A cancer diagnosis and the treatment that follows weigh heavily on many survivors, and in some instance haunt survivors years later. The stressful symptoms mimic those experienced by soldiers returning from war.

According to a study published in the Journal of Clinical Oncology, four out of 10 people said they experienced symptoms of post-traumatic stress disorder (PTSD) more than 10 years after they had been diagnosed with cancer. Their symptoms included being hypersensitive, feeling emotionally detached or numb with friends and family, and having flashbacks and disturbing feelings about their fight against cancer and their treatment to contain it.

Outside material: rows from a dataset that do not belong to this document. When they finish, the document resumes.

Lemma run_total state block_id timestamp queue d trace d' :
  calls_run state block_id timestamp queue d trace d' ->
  msum balance (d' ∪ public_state state) = msum balance (d ∪ public_state state).
Proof. induction 1; [done|]. etransitivity; [done|]. by eapply call_total. Qed.

Lemma run_steps state block_id timestamp queue d trace d' id :
  calls_run state block_id timestamp queue d trace d' ->
  steps_by (cr_program <$> trace) (current_account state d id) (current_account state d' id).
Proof.
  unfold steps_by. induction 1 as [|call caller queue d d1 d2 o posts trace r Hok Hrun IH]; [apply rtc_refl|].
  assert (rtc (fun a b => exists p, p ∈ (cr_program <$> r :: trace) /\ acct_step p a b)
            (current_account state d1 id) (current_account state d2 id)) as IH'.
  { eapply rtc_subrel; [|exact IH]. intros a b (p & Hp & Hs). exists p. split; [set_solver|done]. }
  destruct (call_step _ _ _ _ _ _ _ id Hok) as [E|Hs].
  - by rewrite <- E.
  - eapply rtc_l; [|exact IH']. exists (cr_program r). split; [cbn; set_solver|done].
Qed.

(** Where authorizations come from: every account in the authorized set of a
    queued call, and every account marked authorized in an executed one, is a
    signer or a PDA of a program that ran before. *)
Definition auth_source (signers : gset AccountId) (programs : list ProgramId) (id : AccountId) : Prop :=
  id ∈ signers \/ exists p seed, p ∈ programs /\ id = for_public_pda p seed.

Definition caller_ok (signers : gset AccountId) (programs : list ProgramId) (c : CallerData) : Prop :=
  (forall p, cd_program_id c = Some p -> p ∈ programs) /\
  (forall id, id ∈ cd_authorized_accounts c -> auth_source signers programs id).

Lemma auth_source_mono signers ps qs id :
  ps ⊆ qs -> auth_source signers ps id -> auth_source signers qs id.
Proof. intros Hs [?|(p & seed & Hp & ->)]; [by left|right]. exists p, seed. split; [set_solver|done]. Qed.

Lemma caller_ok_mono signers ps qs c : ps ⊆ qs -> caller_ok signers ps c -> caller_ok signers qs c.
Proof. intros Hs [H1' H2']. split; [set_solver|]. intros. eapply auth_source_mono; eauto. Qed.

Lemma call_authorized signers ps r id :
  caller_ok signers ps (cr_caller r) -> indeed_authorized r id -> auth_source signers ps id.
Proof.
  intros [Hc Ha] [Hin|Hin]; [|auto].
  apply elem_of_public_authorized_pdas in Hin as (p & seed & Hp & _ & ->). right. eauto.
Qed.

Lemma run_auth signers state block_id timestamp queue d trace d' :
  calls_run state block_id timestamp queue d trace d' -> forall before,
  Forall (fun qc => caller_ok signers before qc.2) queue ->
  forall i r, trace !! i = Some r ->
  caller_ok signers (before ++ (cr_program <$> take i trace)) (cr_caller r).
Proof.
  induction 1 as [|call caller queue d d1 d2 o posts trace r Hok Hrun IH]; intros before Hq i r' Hr; [done|].
  apply Forall_cons in Hq as [Hc Hq]. destruct i as [|i]; cbn in Hr.
  - simplify_eq. cbn. by rewrite app_nil_r.
  - assert (before ⊆ before ++ [cr_program r]) as Hsub by set_solver.
    replace (before ++ (cr_program <$> take (S i) (r :: trace)))
      with ((before ++ [cr_program r]) ++ (cr_program <$> take i trace)) by (rewrite <- app_assoc; done).
    apply IH; [|done]. apply Forall_app. split.
    + unfold issued. apply Forall_fmap, Forall_forall. intros c _. cbn. split; cbn.
      * intros p [= <-]. set_solver.
      * intros id [Hid|Hid]%elem_of_union.
        -- eapply auth_source_mono; [exact Hsub|]. by apply Hc.
        -- apply elem_of_list_to_set, list_elem_of_fmap in Hid as (pre & -> & [Hau Hpre]%list_elem_of_filter).
           eapply auth_source_mono; [exact Hsub|]. eapply (call_authorized _ _ r); [done|].
           pose proof (ok_pre _ _ _ _ _ _ _ Hok) as Hall. rewrite Forall_forall in Hall.
           by apply (Hall pre Hpre).
    + eapply Forall_impl; [exact Hq|]. intros qc. by apply caller_ok_mono.
Qed.

(** Every executed call of a run passed its checks. *)
Lemma run_record_ok state block_id timestamp queue d trace d' :
  calls_run state block_id timestamp queue d trace d' -> forall i r, trace !! i = Some r ->
  exists d1 d2 posts, call_ok state block_id timestamp d1 d2 r posts.
Proof.
  induction 1 as [|call caller queue d d1 d2 o posts trace r Hok Hrun IH]; intros i r' Hr; [done|].
  destruct i as [|i]; cbn in Hr; [simplify_eq; eauto|eauto].
Qed.

(** An account that gains an owner during a run was claimed by one of its calls. *)
Lemma run_claimed state block_id timestamp queue d trace d' :
  calls_run state block_id timestamp queue d trace d' -> forall id,
  program_owner (current_account state d id) = DEFAULT_PROGRAM_ID ->
  program_owner (current_account state d' id) <> DEFAULT_PROGRAM_ID ->
  exists i r pre, trace !! i = Some r /\ pre ∈ po_pre_states (cr_output r) /\ id = account_id pre /\
    (is_authorized pre = true \/ exists seed, account_id pre = for_public_pda (cr_program r) seed).
Proof.
  induction 1 as [|call caller queue d d1 d2 o posts trace r Hok Hrun IH]; intros id Hd Hd'; [done|].
  destruct (decide (program_owner (current_account state d1 id) = DEFAULT_PROGRAM_ID)) as [H1'|H1'].
  - destruct (IH id H1' Hd') as (i & r' & pre & Hi & ?). exists (S i), r', pre. done.
  - exists 0%nat, r. cbn.
    destruct (decide (id ∈ (account_id <$> po_pre_states (cr_output r)))) as [Hin|Hin].
    2:{ rewrite (call_other _ _ _ _ _ _ _ _ Hok Hin) in H1'. done. }
    apply list_elem_of_fmap in Hin as (pre & -> & Hpre). exists pre. split_and!; [done|done|done|].
    pose proof Hpre as [k Hk]%list_elem_of_lookup.
    destruct (call_positions _ _ _ _ _ _ _ _ _ Hok Hk) as (post & post' & _ & _ & Ha & Hp & Hc & E).
    destruct Hc as [[_ ->]|(_ & _ & Hcl)]; [|done]. exfalso. apply H1'.
    rewrite E, (pair_owner _ _ _ Hp), Ha. done.
Qed.
End calls.
(* ===== verification/Transactions.v ===== *)
(** * User and system transactions

    Models [lez/common/src/transaction.rs]: the stateless signature check, the
    guards that keep user transactions off the system accounts, execution with
    and without them, and the clock invocation that ends every block; with the
    account ids of [lez/system_accounts/src/lib.rs].  The image ids of the
    system programs come from compiled guests: the class [SystemPrograms]. *)

From S2P Require Import Prelude Bytes Account Merkle Ids Program CommitmentTree State Messages StateDiff StateDiffProofs Ledger.

(** [programs::clock().id()] and so on. *)
Class SystemPrograms := {
  clock_program_id : ProgramId;
  faucet_program_id : ProgramId;
  bridge_program_id : ProgramId;
}.

(** ** System accounts *)

Definition CLOCK_01_PROGRAM_ACCOUNT_ID : AccountId := ascii_bytes "/LEZ/ClockProgramAccount/0000001".
Definition CLOCK_10_PROGRAM_ACCOUNT_ID : AccountId := ascii_bytes "/LEZ/ClockProgramAccount/0000010".
Definition CLOCK_50_PROGRAM_ACCOUNT_ID : AccountId := ascii_bytes "/LEZ/ClockProgramAccount/0000050".

Definition CLOCK_PROGRAM_ACCOUNT_IDS : list AccountId :=
  [CLOCK_01_PROGRAM_ACCOUNT_ID; CLOCK_10_PROGRAM_ACCOUNT_ID; CLOCK_50_PROGRAM_ACCOUNT_ID].

Definition FAUCET_SEED_DOMAIN_SEPARATOR : PdaSeed := ascii_bytes "/LEZ/v0.3/FaucetSeed/0000000000/".
Definition BRIDGE_SEED_DOMAIN_SEPARATOR : PdaSeed := ascii_bytes "/LEZ/v0.3/BridgeSeed/0000000000/".

Section system_accounts.
Context `{Sha256} `{SystemPrograms}.

Definition compute_faucet_account_id (faucet : ProgramId) : AccountId :=
  for_public_pda faucet FAUCET_SEED_DOMAIN_SEPARATOR.
Definition compute_bridge_account_id (bridge : ProgramId) : AccountId :=
  for_public_pda bridge BRIDGE_SEED_DOMAIN_SEPARATOR.

Definition faucet_account_id : AccountId := compute_faucet_account_id faucet_program_id.
Definition bridge_account_id : AccountId := compute_bridge_account_id bridge_program_id.
End system_accounts.

(** ** Checks and execution *)

(** [TransactionMalformationError::InvalidSignature], the one variant the check returns. *)
Inductive TransactionMalformationError := InvalidSignature.

Section transactions.
Context `{Sha256} `{Schnorr} `{Executor} `{ImageId} `{CircuitProof} `{SystemPrograms}.

Definition transaction_stateless_check (tx : LeeTransaction)
  : result TransactionMalformationError LeeTransaction :=
  match tx with
  | TxPublic t =>
      ensure signatures_valid (public_message_hash (pt_message t)) (pt_signatures t)
        else InvalidSignature in Ok tx
  | TxPrivacy t =>
      ensure signatures_valid (privacy_message_hash (prt_message t)) (prt_signatures t)
        else InvalidSignature in Ok tx
  | TxDeploy _ => Ok tx
  end.

Definition compute_state_diff (tx : LeeTransaction) (state : V03State) (block_id : BlockId)
    (timestamp : Timestamp) : result RunError StateDiff :=
  match tx with
  | TxPublic t => from_public_transaction t state block_id timestamp
  | TxPrivacy t => map_err Rejected (from_privacy_preserving_transaction t state block_id timestamp)
  | TxDeploy t => map_err Rejected (from_program_deployment_transaction t state)
  end.

Definition validate_doesnt_modify_account (state : V03State) (diff : StateDiff) (id : AccountId)
  : result LeeError () :=
  match public_diff diff !! id with
  | Some post =>
      ensure bool_decide (post = get_account_by_id state id)
        else InvalidInput "Transaction modifies restricted system account" in Ok ()
  | None => Ok ()
  end.

Definition validate_bridge_account_modification (tx : LeeTransaction) (state : V03State)
    (diff : StateDiff) : result LeeError () :=
  let pre := get_account_by_id state bridge_account_id in
  match public_diff diff !! bridge_account_id with
  | None => Ok ()
  | Some post =>
      match tx with
      | TxPublic _ =>
          let only_balance_increased :=
            let expected_pre := with_balance (balance pre) post in
            bool_decide (expected_pre = pre) && (balance pre <? balance post) in
          ensure only_balance_increased
            else InvalidInput "Transaction modifies restricted system bridge account" in Ok ()
      | _ => Err (InvalidInput "Non-public transaction cannot modify system bridge account")
      end
  end.

Definition validate_on_state (tx : LeeTransaction) (state : V03State) (block_id : BlockId)
    (timestamp : Timestamp) : result RunError StateDiff :=
  let? diff := compute_state_diff tx state block_id timestamp in
  let? _ := map_err Rejected (rforall (validate_doesnt_modify_account state diff)
              (CLOCK_PROGRAM_ACCOUNT_IDS ++ [faucet_account_id])) in
  let? _ := map_err Rejected (validate_bridge_account_modification tx state diff) in
  Ok diff.

Definition execute_check_on_state (tx : LeeTransaction) (state : V03State) (block_id : BlockId)
    (timestamp : Timestamp) : result RunError V03State :=
  let? diff := validate_on_state tx state block_id timestamp in
  map_err Panicked (apply_state_diff state diff).

Definition execute_on_state (tx : LeeTransaction) (state : V03State) (block_id : BlockId)
    (timestamp : Timestamp) : result RunError V03State :=
  let? diff := compute_state_diff tx state block_id timestamp in
  map_err Panicked (apply_state_diff state diff).

(** [clock_invocation]: the unsigned call of the clock program on its accounts. *)
Definition clock_invocation `{Serde Timestamp} (timestamp : Timestamp) : PublicTransaction :=
  mkPublicTx (mkPublicMessage clock_program_id CLOCK_PROGRAM_ACCOUNT_IDS [] (to_vec timestamp)) [].

(** ** Lemmas *)

(** Execution without the guards is the ledger's transition. *)
Lemma execute_on_state_step tx state block_id timestamp :
  execute_on_state tx state block_id timestamp = ledger_step state (mkTxAt tx block_id timestamp).
Proof. by destruct tx. Qed.

Lemma restricted_ok state diff id :
  validate_doesnt_modify_account state diff id = Ok () <->
  current_account state (public_diff diff) id = get_account_by_id state id.
Proof.
  unfold validate_doesnt_modify_account, current_account. destruct (public_diff diff !! id) as [post|]; [|done].
  case_bool_decide; split; congruence.
Qed.

Lemma bridge_ok tx state diff :
  validate_bridge_account_modification tx state diff = Ok () ->
  let a := get_account_by_id state bridge_account_id in
  let b := current_account state (public_diff diff) bridge_account_id in
  b = a \/ ((exists t, tx = TxPublic t) /\ b = with_balance (balance b) a /\ balance a < balance b).
Proof.
  unfold validate_bridge_account_modification, current_account. cbn zeta.
  destruct (public_diff diff !! bridge_account_id) as [post|]; cbn; [|by left].
  destruct tx as [t| |]; intros Hb; inv_ok. bprop. right. split_and!; [eauto| |done].
  match goal with E : with_balance _ post = _ |- _ => rewrite <- E end. by destruct post.
Qed.

Lemma execute_check_ok tx s block_id timestamp s' :
  execute_check_on_state tx s block_id timestamp = Ok s' ->
  exists diff, compute_state_diff tx s block_id timestamp = Ok diff /\
    apply_state_diff s diff = Ok s' /\
    Forall (fun id => current_account s (public_diff diff) id = get_account_by_id s id)
      (CLOCK_PROGRAM_ACCOUNT_IDS ++ [faucet_account_id]) /\
    validate_bridge_account_modification tx s diff = Ok ().
Proof.
  unfold execute_check_on_state, validate_on_state. intros Hx. inv_ok. subst.
  repeat match goal with u : () |- _ => destruct u end.
  eexists. split_and!; [eassumption|eassumption| |done].
  match goal with E : rforall _ _ = Ok _ |- _ => apply rforall_ok in E; eapply Forall_impl; [exact E|] end.
  intros id. apply restricted_ok.
Qed.

(** What applying a diff does to one account. *)
Lemma apply_state_diff_account s d s' id :
  apply_state_diff s d = Ok s' ->
  get_account_by_id s' id =
  with_nonce (nonce (current_account s (public_diff d) id) + occurrences id (signer_account_ids d))
    (current_account s (public_diff d) id).
Proof.
  intros (Hm & _)%apply_state_diff_ok. rewrite current_account_acct.
  exact (increment_nonces_spec _ _ _ Hm id).
Qed.

(** C32: the guards around user transactions hold: a transaction accepted with
    them never changes a clock account or the faucet account (at most their
    nonce, by a signature for that account), and changes the bridge account
    only if it is public, and then only by raising its balance; and a follower
    that replays it without the guards reaches the same state. *)
Theorem user_transactions_spare_system_accounts (tx : LeeTransaction) (s : V03State)
    (block_id : BlockId) (timestamp : Timestamp) (s' : V03State) :
  execute_check_on_state tx s block_id timestamp = Ok s' ->
  execute_on_state tx s block_id timestamp = Ok s' /\
  (forall id, id ∈ CLOCK_PROGRAM_ACCOUNT_IDS \/ id = faucet_account_id ->
     let a := get_account_by_id s id in let b := get_account_by_id s' id in
     with_nonce (nonce a) b = a /\ nonce a <= nonce b) /\
  (let a := get_account_by_id s bridge_account_id in let b := get_account_by_id s' bridge_account_id in
   with_nonce (nonce a) b = a \/
   ((exists t, tx = TxPublic t) /\ with_nonce (nonce a) b = with_balance (balance b) a /\
    balance a < balance b)).
Proof.
  intros (d & Hd & Ha & Hr & Hb)%execute_check_ok. split_and!.
  - unfold execute_on_state. rewrite Hd. cbn [rbind]. by rewrite Ha.
  - intros id Hid. cbn zeta. rewrite (apply_state_diff_account _ _ _ id Ha).
    rewrite Forall_forall in Hr. rewrite (Hr id) by set_solver.
    split; [by destruct (get_account_by_id s id)|]. cbn.
    pose proof (occurrences_nonneg id (signer_account_ids d)). lia.
  - cbn zeta. rewrite (apply_state_diff_account _ _ _ bridge_account_id Ha).
    apply bridge_ok in Hb. cbn zeta in Hb. destruct Hb as [->|(Ht & E & Hlt)].
    + left. by destruct (get_account_by_id s bridge_account_id).
    + right. split_and!; [done| |done]. rewrite E. by destruct (get_account_by_id s bridge_account_id).
Qed.
End transactions.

The Journal of Clinical Oncology study is a follow-up to an earlier study conducted by Sophia Smith from the Duke Cancer Institute in Durham, North Carolina. Smith surveyed 566 patients with non-Hodgkin’s lymphoma for PTSD. Non-Hodgkin’s lymphoma is a common cancer that affects nearly 66,000 Americans each year. One in twelve patients suffered from PTSD and experienced symptoms such as avoidance and flashbacks. The latest study states that PTSD symptoms are actually growing stronger over the years in some of these patients.

Bonnie Green, a trauma expert from Georgetown University in Washington, D.C., also studied PTSD in cancer survivors. She commented on the fact that 13 years after a cancer patient’s initial diagnosis, 12 percent of them did not have any more PTSD symptoms, but 37 percent of them had symptoms of PTSD that had remained the same or increased. Her concern is that cancer survivors tended to have PTSD years after their initial diagnosis and that it should not be assumed that the cancer patient will automatically heal emotionally as time goes on.

Smith is concerned about lower income patients who are fighting cancer. The survey stated that people with lower incomes are more psychologically impacted by cancer than others. She also worries that the result of PTSD in some cancer survivors is causing them to avoid follow-up care. She found that one in 10 survivors avoid thinking about cancer, while one in 20 avoid any situations that remind them of their illness.

Smith stresses that doctors must be vigilant during check-ups to see that their patients are feeling well, not only physically but emotionally. For those suffering from PTSD, Smith advises trauma counseling and talk therapy, both of which have proven effective in studies.

The battle against cancer continues for those who suffer from PTSD long after their treatments are over, but physicians, families and friends can keep a careful and caring eye on those who have survived the fight with cancer. Through regular check-ups, guidance, counseling and support, the battle against traumatic stress can be won.